How genetic variation contributes to phenotypic variation is an essential question to understand the evolutionary process. The experimental characterization of the genotype-phenotype (GP) relationship is a formidable and expensive task; therefore, computational approaches have been recurrently used to make predictions of phenotypes from genotypes and to uncover the statistical features of that relationship. Advances notwithstanding, an apparently unsurmountable problem remains: the astronomically large size of the space of genotypes.

The probability of expressing different phenotypes or of experiencing mutations that modify the current phenotype depends on the architecture of the GP map. It eventually determines how the space of function is explored and the chances of survival or innovation under endogenous or exogenous changes. Since the GP map cannot be systematically studied by experimental means, a number of well-motivated models have been proposed. Examples are the RNA sequence-to-secondary structure map, the hydrophobic-polar model for protein folding, reactions-based metabolism, gene-regulatory networks, the quaternary structure of proteins or the construction of metabolism from genomes with intermediate levels. Experimental, computational and theoretical results suggest that GP maps may have universal architectural properties.

Progress in our understanding of the GP map at various levels is of relevance for different scientific communities with interests that rank from evolutionary theory to molecular design. For example, an up-to-date theory of evolution has to incorporate the networked and multilayered structure of GP maps, since that structure determines adaptive dynamics. Establishing the strengths and limitations of simplified GP maps should establish their suitability to predict function for natural sequences (as RNA or proteins). A sufficiently profound understanding of how DNA sequences map onto molecular function might be of utmost help in biotechnology and systems chemistry approaches. Finally, the way in which generic properties of the GP map shape adaptation in an ecological context have rarely been formally explored so that, as of today, the overarching question of whether organismal phenotypes can be derived from microscopic properties of genotype spaces remains open.

The ideas to be discussed during the workshop are highly interdisciplinary. The main topic being Biology, it has been addressed formally by physicists and mathematicians: despite its high complexity, the GP map apparently has generic properties that can be likely uncovered combining molecular simulations, statistical physics, and mathematical modelling. Computer engineers have developed optimized codes and new algorithms to push numerical studies to their boundaries. The impossibility of exhaustively analyzing complete genotype spaces turns the problem back to mathematicians in search for analytical approaches. Particularly important in covering this aspect are the theory of complex networks, to describe the underlying structure of genotypes within phenotypes, and the design of coarse-grained models that provide the basis of a theory of evolution that avoids relying on microscopic genetic changes. Finally, models that cannot be falsified through empirical measures are of no help. Currently, new technological approaches permitting a massive analysis of data (e.g. ultra-deep sequencing and automated measures of the fitness of sequences) collaborate to clarify realistic and unrealistic features of the different approaches. Thus, the main questions to be discussed are:

* Are there truly universal properties of the genotype-phenotype map? Comparative studies of different GP models, at present only manageable computationally, are essential to answer that question.
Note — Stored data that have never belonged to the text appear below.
(** A transport that is used by one call at a time, with [Close] at any moment,
    never loses a connection: what is open is the current connection, one that a call
    or [Close] is about to close or to install, and nothing else, so that at most two
    are open at any time, and none is left when the transport is closed and no call is
    in progress. A call makes at most [MaxAttempts] attempts. *)
Theorem reconnect_no_leak (ms : list move) (s : state) :
  forallb first_caller ms = true → exec_moves ms NewReconnectingTransport = Some s →
  rt_open s ≡ₚ option_list (rt_current s) ++ held (rt_a s) ++ option_list (rt_closing s) ∧ length (rt_open s) ≤ 2 ∧
  (0 ≤ attempt_of (rt_a s) ≤ Z.max 0 (rc_MaxAttempts cfg))%Z ∧
  (∀ r, rt_a s = Returned r → rt_closing s = None → rt_open s = option_list (rt_current s) ∧ (rt_closed s = true → rt_open s = [])).
Proof.
  intros Hms Hs. assert (inv s) as [Ho Hnd Hnx Hbt Hcl Hcg [Ha Hb]].
  { revert Hms Hs. assert (inv NewReconnectingTransport) as Hinv.
    { split; simpl; try done; try apply NoDup_singleton; try (by intros [? [=]]); try lia. by repeat constructor. }
    revert Hinv. generalize NewReconnectingTransport. induction ms as [|m ms IH]; intros s0 Hinv Hms; simpl; [by intros [= <-]|].
    simpl in Hms. apply andb_true_iff in Hms as [Hm Hms]. destruct (exec_move m s0) as [s1|] eqn:He; [|done]. simpl.
    apply IH; [|done]. by eapply exec_move_inv. }
  split; [done|]. split; [|split; [done|]].
  - rewrite Ho, !length_app. assert (length (held (rt_a s)) ≤ 1) by (by destruct (rt_a s) as [| | | |? []| | | |]; simpl; lia).
    assert (length (option_list (rt_closing s)) ≤ 1) by (destruct (rt_closing s); simpl; lia).
    destruct (rt_current s) as [c|] eqn:Hc; simpl; [|lia].
    assert (rt_closing s = None) as ->.
    { destruct (rt_closing s) as [x|]; [|done]. assert (Some c = None) by (apply Hcl, Hcg; by eexists). done. }
    simpl. lia.
  - intros r Hr Hg. rewrite Hr, Hg in Ho. simpl in Ho. rewrite app_nil_r in Ho. destruct (rt_current s) as [c|] eqn:Hc; simpl in *.
    + apply Permutation_singleton_r in Ho. split; [done|]. intros Hcls. specialize (Hcl Hcls). done.
    + apply Permutation_nil_r in Ho. by split.
Qed.
End Moves.

(** Two calls at the same time, as a sender and a receiver would make them, can both
    reconnect: the connection that is installed first is replaced and stays open. *)
Example two_callers_leak :
  let cfg := mkReconnect 3 1 in
  let together ms := mjoin (map (λ ok, [MStep false ok; MStep true ok]) ms) in
  match exec_moves cfg ([MCall false; MCall true] ++ together [true; false; true; true; true; true; true] ++ [MClose; MClosed] ++
          together [true]) NewReconnectingTransport with
  | Some s => Some (rt_a s, rt_b s, rt_closed s, rt_open s)
  | None => None
  end = Some (Returned false, Returned false, true, [1]).
Proof. vm_compute. reflexivity. Qed.

Lemma reconnect_no_leak_witness :
  ∃ s, exec_moves (defaults (mkReconnect 0 0)) ([MCall false; MStep false true; MStep false false; MStep false true; MStep false true; MClose] ++
          repeat (MStep false true) 4) NewReconnectingTransport = Some s ∧
    rt_a s = Returned false ∧ rt_open s = [].
Proof.
  destruct (exec_moves (defaults (mkReconnect 0 0)) ([MCall false; MStep false true; MStep false false; MStep false true; MStep false true; MClose] ++
    repeat (MStep false true) 4) NewReconnectingTransport) as [s|] eqn:Hs; [|vm_compute in Hs; discriminate].
  destruct (reconnect_no_leak (defaults (mkReconnect 0 0)) ([MCall false; MStep false true; MStep false false; MStep false true; MStep false true; MClose] ++
    repeat (MStep false true) 4) s eq_refl Hs) as (_ & _ & _ & Hend).
  assert (rt_a s = Returned false ∧ rt_closing s = None ∧ rt_closed s = true) as (Ha & Hg & Hc).
  { vm_compute in Hs. injection Hs as <-. done. }
  exists s. split; [done|]. split; [done|]. by apply (Hend false).
Defined.
End Reconnect.
(** A request that runs alone is answered; one that changes the registrations or asks
    for the node types, and succeeds, leaves a catalogue whose tools are the actions of
    the stored registrations, and nothing else. *)
Theorem request_current (d : daemon) (req : http_request) : daemon_ok d → d_lock d = None →
  ∃ n d' status r, exec_daemons marshal_any default_checker checker (Arrive req :: replicate n (Go (length (d_calls d)))) d = Some d' ∧
    d_calls d' = d_calls d ++ [Answered status r] ∧ d_lock d' = None ∧ daemon_ok d' ∧
    (syncs req = true → (status < 400)%Z → ∀ t, dotted t →
      is_Some (Registry.Get (d_reg d') t) ↔
      ∃ k reg a, rows (d_store d') !! k = Some reg ∧ a ∈ ActionNames reg ∧ toolActionReference (tr_Name reg) a = t).
Proof.
  intros Hok Hl. destruct d as [s r dy lock calls shown]. simpl in Hl. subst lock. cbn [d_calls].
  assert (∃ s' r' dy' status rep shown', goes (length calls) (with_last s r dy None calls (Arrived req) shown)
      (with_last s' r' dy' None calls (Answered status rep) shown') ∧
    (syncs req = true → (400 ≤ status)%Z ∨ ∀ reg, reg ∈ shown' ↔ ∃ k, rows s' !! k = Some reg))
    as (s' & r' & dy' & status & rep & shown' & [n Hgo] & Hend).
  { destruct (ends_handle (rows s) req (do_table _ Hok) s eq_refl) as (s1 & n & E & _ & Hn).
    assert (∀ st, match n with Respond status r => Answered status r | n => Syncing n end = st →
      exec (Go (length calls)) (with_last s r dy None calls (Arrived req) shown) = Some (with_last s1 r dy None calls st shown)) as Hfirst.
    { intros st <-. cbn [exec_daemon d_calls]. rewrite last_stage. cbn [mbind option_bind d_store]. rewrite E, insert_last. by destruct n. }
    assert ((∃ status rep, n = Respond status rep) ∨ (∀ status rep, n ≠ Respond status rep)) as [(status & rep & ->)|Hsync]
      by (destruct n; [left; eauto|by right..]).
    - exists s1, r, dy, status, rep, shown. split; [eapply goes_step; [by apply Hfirst|apply goes_refl]|]. intros Hq. left. by eapply Hn.
    - destruct (goes_sync s1 r dy calls n shown Hsync) as (s' & r' & dy' & status & rep & shown' & Hgo & Hcase).
      exists s', r', dy', status, rep, shown'. split.
      + eapply goes_step; [apply Hfirst; reflexivity|]. destruct n; [by destruct (Hsync status0 r0)|exact Hgo..].
      + intros _. destruct Hcase as [-> |[Er Hs]]; [by left|]. right. intros reg. rewrite Hs. by rewrite Er. }
  exists n. do 3 eexists. cbn [exec_daemons exec_daemon mbind option_bind]. split; [exact Hgo|]. cbn [d_calls d_lock].
  split; [done|]. split; [done|]. assert (daemon_ok (with_last s' r' dy' None calls (Answered status rep) shown')) as Hok'.
  { eapply exec_daemons_ok; [|exact Hgo]. exact (arrive_ok _ req Hok). }
  split; [done|]. intros Hq Hst t Ht. destruct (Hend Hq) as [?|Hs]; [lia|]. destruct (do_registry _ Hok') as [_ Hreg].
  cbn [d_store d_reg]. cbn [d_reg d_shown] in Hreg. rewrite Hreg. split.
  - intros [def [(reg & a & Hin & Ha & ->)%elem_of_built <-]%shown_action]; [|done]. apply Hs in Hin as [k Hk]. by exists k, reg, a.
  - intros (k & reg & a & Hk & Ha & <-). unfold shown_type. case_match eqn:E; [by eexists|]. exfalso. apply last_def_None in E. apply E.
    apply list_elem_of_fmap. exists (action_type reg a). split; [done|]. apply elem_of_built. exists reg, a. split; [|done]. apply Hs. eauto.
Qed.
End Catalogue.
(** Variables for the transport only are written to a nil map. *)
Example nil_map :
  (loads (config_file ∅ {[ "A" := "1" ]}) (∅, 1%Z)).1 = None ∧
  (loads (config_file {[ "B" := "2" ]} {[ "A" := "1" ]}) (∅, 1%Z)).1 = Some (Some ["files"; "web"]).
Proof. split; vm_compute; reflexivity. Qed.

(** A configuration path that is a directory is passed over; one that does not exist is
    refused. *)
Example explicit_directory :
  map (λ p, match DiscoverToolConfigPathFrom (files := files_with (config_file ∅ ∅)) p "/w" "/h" with inl f => Some f | inr _ => None end)
    ["dir"; "none"; ""] = [Some None; None; Some None].
Proof. vm_compute. reflexivity. Qed.

(** A sample rate that is not a number is valid. *)
Example nan_rate : IsValid (Some (mkTrace true "e" CaptureModeFull S754_nan true ∅ ∅)) = true.
Proof. vm_compute. reflexivity. Qed.

Lemma config_registered_witness : ∃ s' r,
  loading (config_file ∅ ∅) (∅, 1%Z) = (s', Some r) ∧ rows (∅ : table, 1%Z) ⊆ rows s' ∧
  ∀ regs, r = inl regs → map tr_Name regs = ["files"; "web"].
Proof.
  destruct (config_registered (files := files_with (config_file ∅ ∅)) (λ _, None) lenient (Some lenient) "petalflow.yaml" (∅, 1%Z) (config_file ∅ ∅))
    as (s' & r & E & _ & Hsub & _ & Hall).
  - intros k reg Hk. simpl in Hk. discriminate.
  - vm_compute. discriminate.
  - reflexivity.
  - intros name decl Hd _. simpl in Hd. apply lookup_insert_Some in Hd as [[_ <-]|[_ Hd]]; [reflexivity|].
    apply lookup_singleton_Some in Hd as [_ <-]. reflexivity.
  - exists s', r. split; [exact E|]. split; [exact Hsub|]. intros regs Hr. destruct (Hall regs Hr) as [Hn _]. rewrite Hn. vm_compute. reflexivity.
Defined.
End ConfigSamples.
(* ===== verification/AgentWorkflow.v ===== *)
(** * Agent workflows and their validation (agent/schema.go, agent/validate.go)

    The agent/task schema, and the diagnostics AT-001 to AT-014. Go ranges over
    maps in an arbitrary order: the order is a parameter, one for every execution
    of a range statement. *)

From stdpp Require Import gmap strings list fin_maps relations.
From Stdlib Require Import Ascii ZArith Lia.
From S2P Require Import Prelude Values Kahn Graph Unicode Schema Registry Template GraphDef.

(** ** Data *)

Record Agent := mkAgent {
  ag_Role : string;
  ag_Goal : string;
  ag_Backstory : string;
  ag_Provider : string;
  ag_Model : string;
  ag_Tools : list string;
  ag_ToolConfig : gmap string (gmap string value);
  ag_Config : gmap string value
}.

Record Task := mkTask {
  tk_Description : string;
  tk_Agent : string;
  tk_ExpectedOutput : string;
  tk_OutputKey : string;
  tk_Inputs : gmap string string;
  tk_Review : string;
  tk_Context : list string
}.

Record TaskDependencies := mkDeps { td_DependsOn : list string; td_Condition : string }.

(** [ec_Tasks = None] is the nil map. *)
Record ExecutionConfig := mkExec {
  ec_Strategy : string;
  ec_TaskOrder : list string;
  ec_MergeStrategy : string;
  ec_ManagerAgent : string;
  ec_Tasks : option (gmap string TaskDependencies)
}.

Record AgentWorkflow := mkWorkflow {
  wf_Version : string;
  wf_SchemaVersion : string;
  wf_Kind : string;
  wf_ID : string;
  wf_Name : string;
  wf_Agents : gmap string Agent;
  wf_Tasks : gmap string Task;
  wf_Execution : ExecutionConfig
}.

Section Validate.
Context `{RangeOrder} (reg : Registry) (exprValidator : option (string → option error)).
Implicit Types (wf : AgentWorkflow).

Definition validStrategies : list string := ["sequential"; "parallel"; "hierarchical"; "custom"].
Definition validProviders : list string :=
  ["anthropic"; "openai"; "google"; "cohere"; "mistral"; "groq"; "ollama"].

Definition errDiag (code : string) (message : list part) (path : string) : Diagnostic :=
  mkDiag code SeverityError message path.

(** A diagnostic when the test fails. *)
Definition diag_unless (ok : bool) (d : Diagnostic) : list Diagnostic := if ok then [] else [d].

Definition validateSchemaHeader wf : list Diagnostic :=
  (if bool_decide (wf_Kind wf = EmptyString) then []
   else match NormalizeKind (wf_Kind wf) with
        | inr err => [errDiag "AT-014" [PS "Invalid workflow kind: "; PE err] "kind"]
        | inl (KindAgent, _) => []
        | inl (KindGraph, _) =>
            [errDiag "AT-014" [PS "Workflow kind "; PQ (wf_Kind wf);
               PS " is not valid for agent schema (expected "; PQ "agent_workflow"; PS ")"] "kind"]
        end) ++
  (if bool_decide (wf_SchemaVersion wf = EmptyString) then []
   else match ValidateSchemaVersion (wf_SchemaVersion wf) SupportedAgentSchemaMajor with
        | Some err => [errDiag "AT-014" [PS "Invalid schema_version: "; PE err] "schema_version"]
        | None => []
        end).

Definition id_format (what coll id : string) : list Diagnostic :=
  diag_unless (isValidID id)
    (errDiag "AT-012" [PS (what ^^ " ID "); PQ id;
       PS " must match [a-z][a-z0-9_]* and be at most "; PD 64; PS " characters"]
       (coll ^^ "." ^^ id)).

Definition validateIDFormats wf : list Diagnostic :=
  range_over "ids.agents" (wf_Agents wf) (λ id _, id_format "Agent" "agents" id) ++
  range_over "ids.tasks" (wf_Tasks wf) (λ id _, id_format "Task" "tasks" id).

(** AT-010 for one field. *)
Definition required (what id path field v : string) : list Diagnostic :=
  diag_unless (bool_decide (v ≠ EmptyString))
    (errDiag "AT-010" [PS what; PQ id; PS " is missing required field "; PQ field]
       (path ^^ "." ^^ field)).

Definition validateAgentRequiredFields (id path : string) (ag : Agent) : list Diagnostic :=
  required "Agent " id path "role" (ag_Role ag) ++
  required "Agent " id path "goal" (ag_Goal ag) ++
  required "Agent " id path "provider" (ag_Provider ag) ++
  required "Agent " id path "model" (ag_Model ag) ++
  diag_unless (bool_decide (ag_Provider ag = EmptyString) || bool_decide (ag_Provider ag ∈ validProviders))
    (errDiag "AT-002" [PS "Agent "; PQ id; PS " has invalid provider "; PQ (ag_Provider ag)]
       (path ^^ ".provider")).

(** [strings.SplitN(ref, ".", 2)[1]] of a string with a dot. *)
Fixpoint after_dot (s : string) : string :=
  match s with
  | EmptyString => EmptyString
  | String c t => if decide (c = "."%char) then t else after_dot t
  end.

Record tool_ref := mkToolRef {
  tr_tool : string; tr_action : string; tr_hasAction : bool; tr_valid : bool
}.

Definition parseToolReference (ref : string) : tool_ref :=
  if negb (GoStr.Contains ref ".") then mkToolRef (TrimSpace ref) EmptyString false true
  else
    let toolName := TrimSpace (before_dot ref) in
    let actionName := TrimSpace (after_dot ref) in
    mkToolRef toolName actionName true
      (negb (bool_decide (toolName = EmptyString) || bool_decide (actionName = EmptyString))).

Definition hasAnyActionForTool (toolName : string) : bool :=
  let prefix := TrimSpace toolName ^^ "." in
  existsb (λ def, nt_IsTool def && GoStr.HasPrefix (nt_Type def) prefix) (All reg).

(** What one tool reference leads to: the tool it counts for, or a diagnostic. *)
Definition agent_tool (agentID path : string) (i : nat) (toolID : string)
    : (string * string) + Diagnostic :=
  let toolRef := TrimSpace toolID in
  let p := parseToolReference toolRef in
  let at_ := index_path (path ^^ ".tools") i "" in
  if tr_hasAction p && negb (tr_valid p) then
    inr (errDiag "AT-004" [PS "Agent "; PQ agentID; PS " tool reference "; PQ toolID;
           PS " must use tool_name.action_name"] at_)
  else if tr_hasAction p then
    if HasTool reg toolRef then inl (tr_tool p, toolRef)
    else if hasAnyActionForTool (tr_tool p) then
      inr (errDiag "AT-004" [PS "Agent "; PQ agentID; PS " references unknown action ";
             PQ (tr_action p); PS " on tool "; PQ (tr_tool p)] at_)
    else inr (errDiag "AT-004" [PS "Agent "; PQ agentID; PS " references unknown tool ";
                PQ (tr_tool p)] at_)
  else if HasTool reg toolRef then inl (toolRef, toolRef)
  else inr (errDiag "AT-004" [PS "Agent "; PQ agentID; PS " references unknown tool "; PQ toolID] at_).

Definition validateAgentTools (agentID path : string) (tools : list string)
    : gmap string (list string) * list Diagnostic :=
  foldl (λ acc r,
    match r with
    | inl (name, ref) => (<[name := default [] (acc.1 !! name) ++ [ref]]> acc.1, acc.2)
    | inr d => (acc.1, acc.2 ++ [d])
    end) (∅, []) (imap (agent_tool agentID path) tools).

Definition field_specs : string := "map[string]tool.FieldSpec".

Definition extractToolConfigFieldNames (schema : value) : gset string :=
  match schema with
  | VStruct ty m => if bool_decide (ty = field_specs) then dom m else ∅
  | VMap m =>
      match m !! "tool_config" with
      | None => ∅
      | Some (VStruct ty c) => if bool_decide (ty = field_specs) then dom c else ∅
      | Some (VMap c) => dom c
      | Some _ => ∅
      end
  | _ => ∅
  end.

Definition validateAgentToolConfig (agentID path : string)
    (toolConfig : gmap string (gmap string value)) (toolRefsByName : gmap string (list string))
    : list Diagnostic :=
  range_over (path ^^ ".tool_config") toolConfig (λ toolName overrides,
    if bool_decide (size overrides = 0) then []
    else
      let referenced := default [] (toolRefsByName !! toolName) in
      let referenced :=
        if bool_decide (length referenced = 0) && HasTool reg toolName then [toolName]
        else referenced in
      if bool_decide (length referenced = 0) then
        [errDiag "AT-004" [PS "Agent "; PQ agentID; PS " tool_config references unknown tool ";
           PQ toolName] (path ^^ ".tool_config." ^^ toolName)]
      else
        let allowedKeys : gset string :=
          ⋃ (map (λ ref, match Get reg ref with
                         | Some def => extractToolConfigFieldNames (nt_ConfigSchema def)
                         | None => ∅
                         end) referenced) in
        range_over (path ^^ ".tool_config." ^^ toolName) overrides (λ key _,
          diag_unless (bool_decide (key ∈ allowedKeys))
            (errDiag "AT-004" [PS "Agent "; PQ agentID; PS " tool_config field "; PQ key;
               PS " is not declared for tool "; PQ toolName]
               (path ^^ ".tool_config." ^^ toolName ^^ "." ^^ key)))).

Definition validateAgents wf : list Diagnostic :=
  range_over "agents" (wf_Agents wf) (λ id ag,
    let path := "agents." ^^ id in
    let '(toolRefsByName, toolDiags) := validateAgentTools id path (ag_Tools ag) in
    validateAgentRequiredFields id path ag ++ toolDiags ++
    validateAgentToolConfig id path (ag_ToolConfig ag) toolRefsByName).

(** *** Tasks *)

Definition validateTaskRequiredFields (id path : string) (task : Task) : list Diagnostic :=
  required "Task " id path "description" (tk_Description task) ++
  required "Task " id path "agent" (tk_Agent task) ++
  required "Task " id path "expected_output" (tk_ExpectedOutput task).

Definition validateTaskAgentReference wf (id path : string) (task : Task) : list Diagnostic :=
  if bool_decide (tk_Agent task = EmptyString) then []
  else diag_unless (bool_decide (is_Some (wf_Agents wf !! tk_Agent task)))
         (errDiag "AT-001" [PS "Task "; PQ id; PS " references undefined agent ";
            PQ (tk_Agent task)] (path ^^ ".agent")).

Definition validateTaskInputReferences wf (id path : string) (task : Task) : list Diagnostic :=
  range_over (path ^^ ".inputs") (tk_Inputs task) (λ param tmpl,
    mjoin (map (λ ref,
      diag_unless (bool_decide (is_Some (wf_Tasks wf !! ref)))
        (errDiag "AT-008" [PS "Unresolved reference "; PQ tmpl; PS " in task "; PQ id]
           (path ^^ ".inputs." ^^ param))) (extractTaskRefs tmpl))).

Definition validateTaskContextReferences wf (id path : string) (task : Task) : list Diagnostic :=
  range_diags (λ i ctxRef,
    diag_unless (bool_decide (is_Some (wf_Tasks wf !! ctxRef)))
      (errDiag "AT-008" [PS "Task "; PQ id; PS " context references undefined task "; PQ ctxRef]
         (index_path (path ^^ ".context") i ""))) (tk_Context task).

Definition validateTasks wf : list Diagnostic :=
  range_over "tasks" (wf_Tasks wf) (λ id task,
    let path := "tasks." ^^ id in
    validateTaskRequiredFields id path task ++
    validateTaskAgentReference wf id path task ++
    validateTaskInputReferences wf id path task ++
    validateTaskContextReferences wf id path task).

(** *** Execution *)

Definition validateExecutionStrategy wf : string * list Diagnostic :=
  let strategy := ec_Strategy (wf_Execution wf) in
  if bool_decide (strategy = EmptyString) then
    (strategy, [errDiag "AT-010" [PS "Execution strategy is required"] "execution.strategy"])
  else
    (strategy,
     diag_unless (bool_decide (strategy ∈ validStrategies))
       (errDiag "AT-005" [PS "Invalid execution strategy "; PQ strategy;
          PS " (must be sequential, parallel, hierarchical, or custom)"] "execution.strategy")).

Definition validateSequential wf : list Diagnostic :=
  let order := ec_TaskOrder (wf_Execution wf) in
  if bool_decide (length order = 0) then
    [errDiag "AT-006" [PS "Sequential strategy requires "; PQ "task_order";
       PS " listing all task IDs"] "execution.task_order"]
  else
    mjoin (map (λ id,
      diag_unless (bool_decide (is_Some (wf_Tasks wf !! id)))
        (errDiag "AT-006" [PS "task_order references undefined task "; PQ id]
           "execution.task_order")) order) ++
    range_over "task_order" (wf_Tasks wf) (λ id _,
      diag_unless (bool_decide (id ∈ order))
        (errDiag "AT-006" [PS "Task "; PQ id; PS " is not listed in task_order"]
           "execution.task_order")).

(** The state of the table building loop of [validateCustom]. *)
Definition deps_acc : Type := list Diagnostic * gmap string (list string) * gmap string Z.

Definition add_dep wf (id : string) (acc : deps_acc) (dep : string) : deps_acc :=
  let '(diags, successors, inDegree) := acc in
  if negb (bool_decide (is_Some (wf_Tasks wf !! dep))) then
    (diags ++ [errDiag "AT-008" [PS "Task "; PQ id; PS " depends_on references undefined task ";
                 PQ dep] ("execution.tasks." ^^ id ^^ ".depends_on")], successors, inDegree)
  else
    (diags, <[dep := adj successors dep ++ [id]]> successors,
     <[id := (deg_get inDegree id + 1)%Z]> inDegree).

Definition custom_tables wf (tasks : gmap string TaskDependencies) : deps_acc :=
  foldl (λ acc kv, foldl (add_dep wf kv.1) acc (td_DependsOn kv.2))
    ([], ∅, (λ _, 0%Z) <$> wf_Tasks wf) (range_map "execution.tasks" tasks).

(** One pop per task and per dependency. *)
Definition custom_fuel wf (tasks : gmap string TaskDependencies) : nat :=
  size (wf_Tasks wf) + sum_list (map (λ kv, length (td_DependsOn kv.2)) (map_to_list tasks)).

(** [None]: the fuel ran out, which never happens ([validateCustom_total]). *)
Definition custom_cycle wf (tasks : gmap string TaskDependencies) : option (list Diagnostic) :=
  let '(_, successors, inDegree) := custom_tables wf tasks in
  let ids site := map fst (range_map site (wf_Tasks wf)) in
  let queue := filter (λ id, deg_get inDegree id = 0%Z) (ids "roots") in
  match detect_loop (adj successors) (custom_fuel wf tasks) inDegree queue 0 with
  | None => None
  | Some (deg, visited) =>
      Some (diag_unless (negb (bool_decide (visited < size (wf_Tasks wf))))
        (errDiag "AT-007" [PS "Dependency cycle detected involving tasks: ";
           PL (filter (λ id, (0 < deg_get deg id)%Z) (ids "cycle"))] "execution.tasks"))
  end.

Definition validateCustom wf : option (list Diagnostic) :=
  match ec_Tasks (wf_Execution wf) with
  | None => Some []
  | Some tasks =>
      match custom_cycle wf tasks with
      | None => None
      | Some cycle =>
          Some ((custom_tables wf tasks).1.1 ++ cycle ++
            range_over "conditions" tasks (λ id deps,
              if bool_decide (td_Condition deps = EmptyString) then []
              else match exprValidator with
                   | Some validate =>
                       match validate (td_Condition deps) with
                       | Some err =>
                           [errDiag "AT-013" [PS "Task "; PQ id;
                              PS " has invalid condition expression: "; PE err]
                              ("execution.tasks." ^^ id ^^ ".condition")]
                       | None => []
                       end
                   | None => []
                   end))
      end
  end.

Definition validateOrphanTasks wf : list Diagnostic :=
  let orphan id := errDiag "AT-009" [PS "Task "; PQ id; PS " is not referenced in execution block"]
                     ("tasks." ^^ id) in
  if bool_decide (ec_Strategy (wf_Execution wf) = "custom") then
    match ec_Tasks (wf_Execution wf) with
    | None => range_over "orphans" (wf_Tasks wf) (λ id _, [orphan id])
    | Some tasks =>
        let referenced : gset string :=
          dom tasks ∪ list_to_set (mjoin (map (λ kv, td_DependsOn kv.2) (map_to_list tasks))) in
        range_over "orphans" (wf_Tasks wf) (λ id _,
          diag_unless (bool_decide (id ∈ referenced)) (orphan id))
    end
  else [].

Definition Validate (wf : option AgentWorkflow) : option (list Diagnostic) :=
  match wf with
  | None => Some [errDiag "AT-010" [PS "workflow is nil"] EmptyString]
  | Some wf =>
      let '(strategy, strategyDiags) := validateExecutionStrategy wf in
      let head := validateSchemaHeader wf ++ validateIDFormats wf ++ validateAgents wf ++
                  validateTasks wf ++ strategyDiags in
      let specific :=
        if bool_decide (strategy = "sequential") then Some (validateSequential wf)
        else if bool_decide (strategy = "custom") then validateCustom wf
        else Some [] in
      match specific with
      | None => None
      | Some ds => Some (head ++ ds ++ validateOrphanTasks wf)
      end
  end.
End Validate.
* Can universal properties of the GP map be extracted by computational means? It is unclear if different models can be directly compared and, especially, how dependent are the results on the length of genotypes for the different models.

* How can results for short sequences be extrapolated to long sequences? The GP map for short sequences differs from the typical behavior of long sequences. Current computational power permits at best to explore system sizes near the boundary.

* Are statistical properties of a given GP map invariant under increases in the dimensionality of the genotype space? It is not known which topological properties of phenotype spaces vary with genotype length. A collaboration of computational and physical approaches is here mandatory.

* Exploring the whole of a genotype space is necessary to understand adaptation and innovation? If not, which phenotypes are relevant in the evolutionary process? Very likely, only abundant phenotypes are visible to evolution under random mutations. Accordingly, we could restrict computational algorithms to these phenotypes.

* What would characterise a minimal model of the GP map? In case it could be defined, are we able to exhaustively study its properties? Answering these questions again demands collaboration between computation and physics.

* How can prediction of phenotype from genotype be improved?

- In protein folding: is a solution in terms of atomic interactions feasible? Is it useful?

- In metabolism: how many levels, between sequence and catabolism, do we need to consider?

- In variable environments: can we enumerate all compatible phenotypes, given a genotype and the environment where it unfolds?

* How can ultra-deep sequencing data be used to inform about genotype and phenotype spaces? As in other scientific areas, we face here a problem of Big Data, and of how to extract information from those sets.

* Can robust phenotypes be designed?